Available records:

(** X5. The batch loop refuses files that do not fit together: after
    batches of [r] rows each, a batch whose file is not a whole number
    of rows, or holds another number of rows than [r], ends the
    assembly with [ValueError]. *)
Theorem assemble_unequal_rows_raises :
  forall (fields : list string) (time : time_dir) (r : nat)
         (pre : list (list string)) (f : list string)
         (post : list (list string)) (flat : list F64.t),
    _field_iter fields false = pre ++ f :: post ->
    ~ In "U" fields ->
    (forall g, In g pre ->
       exists flat', fromfile time (batch_file g) = Ok flat'
                     /\ List.length flat' = r * (_num_fields g false + 1)) ->
    fromfile time (batch_file f) = Ok flat ->
    List.length flat mod (_num_fields f false + 1) <> 0
    \/ (pre <> [] /\ List.length flat <> r * (_num_fields f false + 1)) ->
    assemble fields time = Raise ValueError.
Proof.
  intros fields time r pre f post flat Hb HU Hpre Hfile Hbad.
  assert (Hin : forall g, In g (pre ++ f :: post) ->
                  g <> [] /\ ~ In "U" g).
  { intros g Hg. rewrite <- Hb in Hg. split.
    - pose proof (field_iter_nonempty_batches fields false) as Hne.
      rewrite Forall_forall in Hne. exact (Hne g Hg).
    - intros Hx. apply HU.
      exact (field_iter_batch_fields fields g "U" Hg Hx). }
  assert (Hf : f <> [] /\ ~ In "U" f).
  { apply Hin. apply in_or_app. right. left. reflexivity. }
  assert (Hstep : forall comp,
            (forall c, comp = Some c -> nrows c = r) ->
            (pre <> [] -> exists c, comp = Some c) ->
            load_batch time comp f = Raise ValueError).
  { intros comp Hrows Hsome. unfold load_batch. rewrite Hfile. cbn [bind].
    destruct (reshape flat (_num_fields f false + 1)) as [vals | e] eqn:Hv;
      cbn [bind].
    2:{ rewrite (reshape_raises _ _ _ Hv). reflexivity. }
    destruct (reshape_inv _ _ _ Hv) as [_ [Hl Evals]].
    destruct Hbad as [Hmod | [Hp Hlen]].
    { exfalso. apply Hmod. rewrite Hl. apply Nat.Div0.mod_mul. }
    destruct (@mapM_ok _ _ (batch_index f) f) as [indicies Hi].
    { intros x Hx. apply batch_index_ok; [ exact Hx | ].
      intros ->. exact (proj2 Hf Hx). }
    rewrite Hi. cbn [bind].
    destruct (take_cols_batch f vals indicies (proj1 Hf)) as [svals Hs];
      [ rewrite Evals; reflexivity | exact Hi | ].
    rewrite Hs. cbn [bind].
    assert (Hr : nrows vals
                 = List.length flat / (_num_fields f false + 1)).
    { rewrite Evals. apply chunk_rows_length. }
    destruct (@take_cols_shape _ _ _ _ Hr Hs) as [Hs1 _].
    destruct (Hsome Hp) as [c ->].
    unfold hstack. rewrite (Hrows c eq_refl), Hs1.
    destruct (Nat.eqb r (List.length flat / (_num_fields f false + 1)))
      eqn:E; [ | reflexivity ].
    apply Nat.eqb_eq in E. rewrite <- E in Hl. contradiction. }
  destruct (load_batches_sampled time r pre) as [comp [Hres [Hrows Hsome]]].
  { intros g Hg.
    destruct (Hin g (in_or_app _ _ _ (or_introl Hg))) as [H1 H2].
    split; [ exact H1 | split; [ exact H2 | exact (Hpre g Hg) ] ]. }
  unfold assemble. rewrite Hb, load_batches_app, Hres. cbn [bind].
  simpl. rewrite (Hstep comp Hrows Hsome). reflexivity.
Qed.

Activity: Report how many lines in the records above contain the word "Hstep", giving only the number.

Exercise output: 2